(** C1. Where the failure report is missed: the second UPDATE of the
    transaction fails and the ROLLBACK of the catch block fails too, as
    when the connection is lost in the middle of the transaction.  The
    line that answers 500 "Update failed" is not reached: the ROLLBACK's
    error leaves the handler, whose promise rejects, and the handler has
    sent no response.  The committed tables are those before the
    call. *)
Theorem assign_failure_unreported :
  let f := fail_twice 2 in
  let h := AssignRescuer 1 5 "Alex" in
  let w := run h (init f None sample) in
  f 0%nat = None ∧ f 1%nat = None ∧
  is_Some (f 2%nat) ∧ is_Some (f 3%nat) ∧
  (trace w).*1 = [BEGIN; UPDATE; UPDATE; ROLLBACK] ∧
  settles h (init f None sample) = Throw {| message := "connection terminated" |} ∧
  sent w = None ∧
  sent w ≠ Some update_failed ∧
  committed (store w) = sample.
Proof.
  vm_compute. repeat split; first [reflexivity | by eexists | discriminate].
Qed.

Lemma assign_success_witness :
  tickets sample !! 1 = Some sos_001 ∧
  rescuers sample !! 5 = Some alex ∧
  let w := run (AssignRescuer 1 5 "Alex") (init no_faults None sample) in
  sent w = Some unit_dispatched ∧
  let post := committed (store w) in
  (∃ t', tickets post !! 1 = Some t' ∧
         rescuer_id t' = Some 5 ∧
         rescuer_name t' = Some "Alex" ∧
         t_status t' = "DISPATCHED") ∧
  (∃ r', rescuers post !! 5 = Some r' ∧ r_status r' = "on-mission") ∧
  Forall (λ d, d = sample ∨ d = post) (observed w).
Proof.
  repeat split; try reflexivity.
  all: apply (assign_success no_faults None sample 1 5 "Alex" sos_001 alex);
    reflexivity.
Defined.

Lemma assign_no_transition_guard_witness :
  tickets sample !! 2 = Some sos_002 ∧
  t_status sos_002 = "SOLVED" ∧
  rescuer_id sos_002 = Some 7 ∧
  let w := run (AssignRescuer 2 5 "Alex") (init no_faults None sample) in
  sent w = Some unit_dispatched ∧
  tickets (committed (store w)) !! 2 = Some (dispatched 5 "Alex" sos_002) ∧
  rescuer_id (dispatched 5 "Alex" sos_002) = Some 5 ∧
  rescuer_name (dispatched 5 "Alex" sos_002) = Some "Alex" ∧
  t_status (dispatched 5 "Alex" sos_002) = "DISPATCHED".
Proof.
  split; [reflexivity |]. split; [reflexivity |]. split; [reflexivity |].
  apply (assign_no_transition_guard sample 2 5 "Alex" sos_002). reflexivity.
Defined.

Lemma assign_nonexistent_id_witness :
  tickets sample !! 99 = None ∧
  let w := run (AssignRescuer 99 5 "Alex") (init no_faults None sample) in
  sent w = Some unit_dispatched ∧
  (∀ db' : @DB Z Z,
     sent (run (AssignRescuer 99 5 "Alex") (init no_faults None db')) = sent w) ∧
  (tickets sample !! 99 = None → tickets (committed (store w)) = tickets sample) ∧
  (rescuers sample !! 5 = None → rescuers (committed (store w)) = rescuers sample).
Proof.
  split; [reflexivity |].
  apply (assign_nonexistent_id sample 99 5 "Alex"). left. reflexivity.
Defined.

Lemma solve_idempotent_witness :
  tickets sample !! 2 = Some sos_002 ∧
  let w1 := run (SolveTicket 2) (init no_faults None sample) in
  let w2 := run (SolveTicket 2) (init no_faults None (committed (store w1))) in
  sent w1 = Some ticket_solved ∧
  sent w2 = Some ticket_solved ∧
  (∃ t', tickets (committed (store w1)) !! 2 = Some t' ∧
         t_status t' = "SOLVED" ∧
         rescuer_id t' = rescuer_id sos_002 ∧ rescuer_name t' = rescuer_name sos_002) ∧
  committed (store w2) = committed (store w1) ∧
  rescuers (committed (store w1)) = rescuers sample.
Proof.
  split; [reflexivity |].
  apply (solve_idempotent sample 2 sos_002). reflexivity.
Defined.

Lemma report_location_derives_status_witness :
  let db := dispatched_db 1 5 "Alex" sample in
  rescuers db !! 5 = Some (with_status "on-mission" alex) ∧
  let r := with_status "on-mission" alex in
  let w := run (ReportLocation 5 10 123) (init no_faults None db) in
  ∃ s,
    (has_mission 5 db ∧ s = "responding" ∨ ¬ has_mission 5 db ∧ s = "available") ∧
    sent w = Some (location_saved s) ∧
    committed (store w) = updateLocation 10 123 s 5 db ∧
    rescuers (committed (store w)) !! 5 = Some (located 10 123 s r) ∧
    r_status (located 10 123 s r) = s ∧
    last_lat (located 10 123 s r) = Some 10 ∧
    last_lon (located 10 123 s r) = Some 123 ∧
    (trace w).*1 = [SELECT; UPDATE] ∧
    writes w = 1%nat ∧
    tickets (committed (store w)) = tickets db.
Proof.
  split; [reflexivity |].
  apply (report_location_derives_status (dispatched_db 1 5 "Alex" sample) 5 10 123
           (with_status "on-mission" alex)).
  reflexivity.
Defined.

Lemma login_logout_force_status_witness :
  rescuers sample !! 5 = Some alex ∧
  r_status alex = "on-mission" ∧
  toy_compare "secret" (password alex) = true ∧
  let w := run (Login toy_compare (badge_id alex) "secret") (init no_faults None sample) in
  let w' := run (Logout 5) (init no_faults None sample) in
  code <$> sent w = Some 200%nat ∧
  rescuers (committed (store w)) !! 5 = Some (with_status "available" alex) ∧
  r_status (with_status "available" alex) = "available" ∧
  sent w' = Some logged_out ∧
  rescuers (committed (store w')) !! 5 = Some (with_status "off-duty" alex) ∧
  r_status (with_status "off-duty" alex) = "off-duty".
Proof.
  split; [reflexivity |]. split; [reflexivity |]. split; [reflexivity |].
  apply (login_logout_force_status toy_compare sample 5 alex "secret" sample 5 alex).
  - reflexivity.
  - exact sample_badge_unique.
  - reflexivity.
  - reflexivity.
Defined.

Lemma login_returns_row_before_update_witness :
  rescuers sample !! 5 = Some alex ∧
  toy_compare "secret" (password alex) = true ∧
  let w := run (Login toy_compare (badge_id alex) "secret") (init no_faults None sample) in
  ∃ row,
    sent w = Some {| code := 200; body := JsonRescuer 5 row |} ∧
    password row = password alex ∧
    r_status row = r_status alex ∧
    row = alex ∧
    r_status <$> rescuers (committed (store w)) !! 5 = Some "available".
Proof.
  split; [reflexivity |]. split; [reflexivity |].
  apply (login_returns_row_before_update toy_compare sample 5 alex "secret").
  - reflexivity.
  - exact sample_badge_unique.
  - reflexivity.
Defined.



Lemma update_rescuer_image_witness :
  rescuers sample !! 5 = Some alex ∧
  badge_conflict "B-5" 5 sample = false ∧
  let img := [Byte.x89; Byte.x50] in
  let kept := run (UpdateRescuer 5 "Alexis" "B-5" None (Some "0999") None)
                  (init no_faults None sample) in
  let replaced := run (UpdateRescuer 5 "Alexis" "B-5" None (Some "0999") (Some img))
                      (init no_faults None sample) in
  let image_of w := sent (run (GetImage 5) (init no_faults None (committed (store w)))) in
  sent kept = Some updated ∧
  rescuers (committed (store kept)) !! 5
    = Some (edited "Alexis" "B-5" None (Some "0999") alex) ∧
  profile_image (edited "Alexis" "B-5" None (Some "0999") alex) = profile_image alex ∧
  image_of kept = sent (run (GetImage 5) (init no_faults None sample)) ∧
  image_of kept = Some (image_response (profile_image alex)) ∧
  sent replaced = Some updated ∧
  rescuers (committed (store replaced)) !! 5
    = Some (edited_with_image "Alexis" "B-5" None (Some "0999") img alex) ∧
  profile_image (edited_with_image "Alexis" "B-5" None (Some "0999") img alex) = Some img ∧
  image_of replaced = Some {| code := 200; body := Jpeg img |}.
Proof.
  split; [reflexivity |]. split; [vm_compute; reflexivity |].
  apply (update_rescuer_image sample 5 "Alexis" "B-5" None (Some "0999") alex
           [Byte.x89; Byte.x50]).
  - reflexivity.
  - vm_compute. reflexivity.
Defined.

(** ** Runs on the sample tables *)

Example assign_then_poll :
  let w := run (AssignRescuer 1 5 "Alex") (init no_faults None sample) in
  sent w = Some unit_dispatched ∧
  (λ t, (t_status t, rescuer_name t)) <$> tickets (committed (store w)) !! 1
    = Some ("DISPATCHED", Some "Alex") ∧
  r_status <$> rescuers (committed (store w)) !! 5 = Some "on-mission" ∧
  (trace w).*1 = [BEGIN; UPDATE; UPDATE; COMMIT].
Proof. vm_compute. repeat split; reflexivity. Qed.

Example assign_second_update_fails :
  let w := run (AssignRescuer 1 7 "Bea") (init (fail_at 2) None sample) in
  sent w = Some update_failed ∧
  (trace w).*1 = [BEGIN; UPDATE; UPDATE; ROLLBACK] ∧
  t_status <$> tickets (committed (store w)) !! 1 = Some "ACTIVE" ∧
  r_status <$> rescuers (committed (store w)) !! 7 = Some "available".
Proof. vm_compute. repeat split; reflexivity. Qed.

Example assign_commit_fails :
  let w := run (AssignRescuer 1 7 "Bea") (init (fail_at 3) None sample) in
  sent w = Some update_failed ∧
  (trace w).*1 = [BEGIN; UPDATE; UPDATE; COMMIT; ROLLBACK] ∧
  store w = {| committed := sample; txn := None |}.
Proof. vm_compute. repeat split; reflexivity. Qed.

Example report_location_on_mission :
  let db := dispatched_db 1 5 "Alex" sample in
  sent (run (ReportLocation 5 10 123) (init no_faults None db))
    = Some (location_saved "responding").
Proof. vm_compute. reflexivity. Qed.

Example report_location_no_mission :
  let w := run (ReportLocation 7 10 123) (init no_faults None sample) in
  sent w = Some (location_saved "available") ∧
  rescuers (committed (store w)) !! 7 = Some (located 10 123 "available" bea).
Proof. vm_compute. repeat split; reflexivity. Qed.

Example login_on_mission :
  let w := run (Login toy_compare "B-5" "secret") (init no_faults None sample) in
  sent w = Some {| code := 200; body := JsonRescuer 5 alex |} ∧
  r_status alex = "on-mission" ∧
  r_status <$> rescuers (committed (store w)) !! 5 = Some "available".
Proof. vm_compute. repeat split; reflexivity. Qed.

Example login_wrong_password :
  sent (run (Login toy_compare "B-5" "guess") (init no_faults None sample))
    = Some auth_failed.
Proof. vm_compute. reflexivity. Qed.

Example update_badge_taken :
  let w := run (UpdateRescuer 5 "Alex" "B-7" None None (Some [Byte.x00]))
               (init no_faults None sample) in
  sent w = Some {| code := 500; body := Json [("error", VStr "Update failed")] |} ∧
  committed (store w) = sample.
Proof. vm_compute. repeat split; reflexivity. Qed.

Example image_missing :
  sent (run (GetImage 7) (init no_faults None sample))
    = Some {| code := 404; body := Text "Image not found" |}.
Proof. vm_compute. reflexivity. Qed.

(** * Properties of the routes together *)

Section RouteProperties.

Context {real timestamp : Type}.
Context (earlier : relation timestamp) `{∀ x y, Decision (earlier x y)}.
Context (bcrypt_compare : string → string → bool).
Context (bcrypt_hash : string → string → string).
Implicit Types (db : @DB real timestamp) (t : @Ticket real timestamp) (r : @Rescuer real).

Ltac run_handler :=
  unfold tables_after, response_to, run, AssignRescuer, SolveTicket, ReportLocation,
    Login, Logout, UpdateRescuer, GetImage, finally, try_catch, client_begin,
    client_update, client_commit, client_rollback, pool_update, pool_select,
    statement, init, pool_connect, client_release, respond, no_faults, mbind, M_bind;
  simpl.

(** ** Rows selected from a table *)

Lemma elem_of_select {A} (P : Z * A → Prop) `{∀ x, Decision (P x)} (m : gmap Z A) i x :
  (i, x) ∈ map_to_list (filter P m) ↔ m !! i = Some x ∧ P (i, x).
Proof. by rewrite elem_of_map_to_list, map_lookup_filter_Some. Qed.

Lemma select_unique {A} (P : Z * A → Prop) `{∀ x, Decision (P x)} (m : gmap Z A) i x :
  m !! i = Some x → P (i, x) →
  (∀ j y, m !! j = Some y → P (j, y) → j = i) →
  map_to_list (filter P m) = [(i, x)].
Proof.
  intros Hi HP Honly.
  assert (Hone : filter P m = {[ i := x ]}).
  { apply map_eq. intros j. destruct (decide (j = i)) as [-> | Hne].
    - rewrite lookup_singleton_eq. by apply map_lookup_filter_Some.
    - rewrite lookup_singleton_ne by done.
      apply map_lookup_filter_None.
      destruct (m !! j) as [y |] eqn:Hj; [right | by left].
      intros ? [= <-] Hy. apply Hne. by apply (Honly j y). }
  rewrite Hone. apply map_to_list_singleton.
Qed.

ACTION ITEM:
Please retype, with no changes, the lines that run from the first line of the entries to the line with "settles h (init", both ends included.

ANSWER TO THIS PROBLEM:
(** C1. Where the failure report is missed: the second UPDATE of the
    transaction fails and the ROLLBACK of the catch block fails too, as
    when the connection is lost in the middle of the transaction.  The
    line that answers 500 "Update failed" is not reached: the ROLLBACK's
    error leaves the handler, whose promise rejects, and the handler has
    sent no response.  The committed tables are those before the
    call. *)
Theorem assign_failure_unreported :
  let f := fail_twice 2 in
  let h := AssignRescuer 1 5 "Alex" in
  let w := run h (init f None sample) in
  f 0%nat = None ∧ f 1%nat = None ∧
  is_Some (f 2%nat) ∧ is_Some (f 3%nat) ∧
  (trace w).*1 = [BEGIN; UPDATE; UPDATE; ROLLBACK] ∧
  settles h (init f None sample) = Throw {| message := "connection terminated" |} ∧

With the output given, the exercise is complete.